§ Prompt:
Write out again the entries from the first line to the line that includes "Python strings are", keeping both of those lines.

─── Data supplied ───

(** * mclazy: a shallow embedding of [mclazy.py]

    The script walks over the configured GNOME modules and, for each one,
    takes a per-package lock file, resolves the newest upstream version
    accepted by the branch's glob, rewrites the RPM spec file and drives
    [fedpkg]/[git].  Python strings are Rocq [string]s, integers are [Z],
    and the body of the [for module, pkg, release_version in modules] loop
    is a program in a small state/exit/exception monad over an explicit
    record of everything the script observes from the outside world. *)

From Stdlib Require Import String Ascii List ZArith Bool Arith Lia.
Import ListNotations.
Open Scope string_scope.

Set Implicit Arguments.

(** ** Python string primitives *)

Module Py.

Definition is_digit (c : ascii) : bool :=
  (48 <=? nat_of_ascii c)%nat && (nat_of_ascii c <=? 57)%nat.

Definition newline : ascii := ascii_of_nat 10.
Definition tab : ascii := ascii_of_nat 9.

(** [span p s]: the longest prefix of [s] whose characters satisfy [p],
    and what follows it. *)
Fixpoint span (p : ascii -> bool) (s : string) : string * string :=
  match s with
  | String c t =>
      if p c then let (a, b) := span p t in (String c a, b) else ("", s)
  | EmptyString => ("", "")
  end.

Fixpoint take (n : nat) (s : string) : string :=
  match n, s with
  | S n', String c t => String c (take n' t)
  | _, _ => ""
  end.

Fixpoint drop (n : nat) (s : string) : string :=
  match n, s with
  | S n', String _ t => drop n' t
  | _, _ => s
  end.

(** [strip_prefix p s = Some r] when [s = p ++ r]. *)
Fixpoint strip_prefix (p s : string) : option string :=
  match p, s with
  | EmptyString, _ => Some s
  | String a p', String b s' =>
      if Ascii.eqb a b then strip_prefix p' s' else None
  | String _ _, EmptyString => None
  end.

(** [s.startswith(p)] *)
Definition startswith (s p : string) : bool :=
  match strip_prefix p s with
  | Some _ => true
  | None => false
  end.

(** [c in s] for a one-character [c] *)
Fixpoint contains_char (c : ascii) (s : string) : bool :=
  match s with
  | EmptyString => false
  | String a t => Ascii.eqb a c || contains_char c t
  end.

(** [sub in s] *)
Fixpoint contains (sub s : string) : bool :=
  startswith s sub ||
  match s with
  | EmptyString => false
  | String _ t => contains sub t
  end.

(** [s.split(c)] for a one-character separator: every occurrence cuts,
    empty pieces are kept, the result is never empty. *)
Fixpoint split (c : ascii) (s : string) : list string :=
  match s with
  | EmptyString => [""]
  | String a t =>
      if Ascii.eqb a c then "" :: split c t
      else match split c t with
           | x :: r => String a x :: r
           | [] => [String a ""]
           end
  end.

(** [s.rsplit(c, 1)] when [c] occurs in [s]: the text before the last
    occurrence and the text after it; [None] when [c] does not occur
    (Python then returns the one-element list [[s]]). *)
Fixpoint rsplit1 (c : ascii) (s : string) : option (string * string) :=
  match s with
  | EmptyString => None
  | String a t =>
      match rsplit1 c t with
      | Some (pre, post) => Some (String a pre, post)
      | None => if Ascii.eqb a c then Some ("", t) else None
      end
  end.

End Py.

(** ** The pre-release regular expressions

    [re.sub('([0-9]+).(alpha|beta|rc)', r'\1~\2', v)] (lines 285 and 306)
    and [re.sub('([0-9]+)~(alpha|beta|rc)', r'\1.\2', v)] (line 243) differ
    only in which character the middle atom accepts and which character the
    replacement puts there, so the matcher is written once over [sep]
    (the middle atom) and [rep] (the replacement character). *)

Module Re.
Import Py.

Definition prerelease : list string := ["alpha"; "beta"; "rc"].

(** The alternation [(alpha|beta|rc)], tried left to right. *)
Fixpoint first_word (ws : list string) (s : string) : option (string * string) :=
  match ws with
  | [] => None
  | w :: ws' =>
      match strip_prefix w s with
      | Some r => Some (w, r)
      | None => first_word ws' s
      end
  end.

(** What must follow the digits: one [sep] character and a word. *)
Definition match_tail (sep : ascii -> bool) (s : string) : option (string * string) :=
  match s with
  | String c t => if sep c then first_word prerelease t else None
  | EmptyString => None
  end.

(** The greedy group [([0-9]+)]: it first takes [n] digits and gives them
    back one at a time, never going below one digit. *)
Fixpoint backtrack (sep : ascii -> bool) (n : nat) (s : string)
  : option (string * string * string) :=
  match n with
  | 0 => None
  | S n' =>
      match match_tail sep (drop n s) with
      | Some (w, r) => Some (take n s, w, r)
      | None => backtrack sep n' s
      end
  end.

(** A match anchored at the start of [s]: the digits, the word and the
    text after the match. *)
Definition match_at (sep : ascii -> bool) (s : string)
  : option (string * string * string) :=
  backtrack sep (String.length (fst (span is_digit s))) s.

(** [re.sub]: leftmost non-overlapping matches, each replaced by
    [\1 rep \2]; the scan resumes after the match.  Every step consumes at
    least one character, so [length s] steps are enough. *)
Fixpoint sub_fuel (sep : ascii -> bool) (rep : ascii) (fuel : nat) (s : string)
  : string :=
  match fuel with
  | 0 => s
  | S f =>
      match s with
      | EmptyString => EmptyString
      | String c t =>
          match match_at sep s with
          | Some (ds, w, r) => ds ++ String rep (w ++ sub_fuel sep rep f r)
          | None => String c (sub_fuel sep rep f t)
          end
      end
  end.

Definition sub (sep : ascii -> bool) (rep : ascii) (s : string) : string :=
  sub_fuel sep rep (String.length s) s.

(** The atom [.]: any character but a newline. *)
Definition any_char (c : ascii) : bool := negb (Ascii.eqb c newline).
Definition is_tilde (c : ascii) : bool := Ascii.eqb c "~".

End Re.

(** [remote_ver_tilde] / [newest_remote_version_tilde] (lines 285, 306) *)
Definition tilde (v : string) : string := Re.sub Re.any_char "~" v.

(** [version_dot] (line 243) *)
Definition version_dot_of (v : string) : string := Re.sub Re.is_tilde "." v.


(** ** Vocabulary for the regular-expression facts *)

Module ReSpec.
Import Py.

Fixpoint all (p : ascii -> bool) (s : string) : bool :=
  match s with
  | EmptyString => true
  | String c t => p c && all p t
  end.

(** [s] has a match of [([0-9]+) sep (alpha|beta|rc)] anchored at its
    start, for some way of cutting it. *)
Definition matches (sep : ascii -> bool) (s : string) : Prop :=
  exists ds c w r,
    s = ds ++ String c (w ++ r) /\ ds <> "" /\ all is_digit ds = true /\
    sep c = true /\ In w Re.prerelease.

(** [soften sep rep s s']: [s'] is [s] where some characters accepted by
    [sep] were overwritten with [rep]. *)
Inductive soften (sep : ascii -> bool) (rep : ascii) : string -> string -> Prop :=
| soften_nil : soften sep rep "" ""
| soften_keep c s s' :
    soften sep rep s s' -> soften sep rep (String c s) (String c s')
| soften_over c s s' :
    sep c = true -> soften sep rep s s' ->
    soften sep rep (String c s) (String rep s').

End ReSpec.

(** ** Library functions the script calls

    [fnmatch], [rpm] and [re] are not part of the repository; the script
    is modelled over any implementation of the three entry points it uses.
    (The two fixed pre-release patterns above are the exception: they are
    small enough to be written out.) *)

Inductive Exn : Type :=
| UnboundLocalError   (* a local read before any assignment *)
| KeyError            (* [d[k]] with [k] missing *)
| IndexError          (* [l[i]] out of range *)
| ReError             (* [re.error]: the pattern does not compile *)
| UnicodeDecodeError. (* a text file with bytes that do not decode *)

Class Extern : Type := {
  (** [fnmatch.fnmatch(name, pat)] *)
  fnmatch : string -> string -> bool;
  (** [rpm.labelCompare((None, a, None), (None, b, None))] *)
  labelCompare : string -> string -> Z;
  (** [re.sub(pattern, repl, s)] for a pattern built at run time *)
  re_sub : string -> string -> string -> Exn + string
}.

(** ** [replace_spec_value], [majorminor] and the spec-file rewrite *)

(** [s.rsplit(c, 1)[0]]: the text before the last [c], or all of [s]. *)
Definition rsplit1_head (c : ascii) (s : string) : string :=
  match Py.rsplit1 c s with
  | Some (pre, _) => pre
  | None => s
  end.

Definition replace_spec_value (line replace : string) : string :=
  if Py.contains_char " " line then
    rsplit1_head " " line ++ String " " replace
  else if Py.contains_char Py.tab line then
    rsplit1_head Py.tab line ++ String Py.tab replace
  else line.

───

§ The completed task:
(** * mclazy: a shallow embedding of [mclazy.py]

    The script walks over the configured GNOME modules and, for each one,
    takes a per-package lock file, resolves the newest upstream version
    accepted by the branch's glob, rewrites the RPM spec file and drives
    [fedpkg]/[git].  Python strings are Rocq [string]s, integers are [Z],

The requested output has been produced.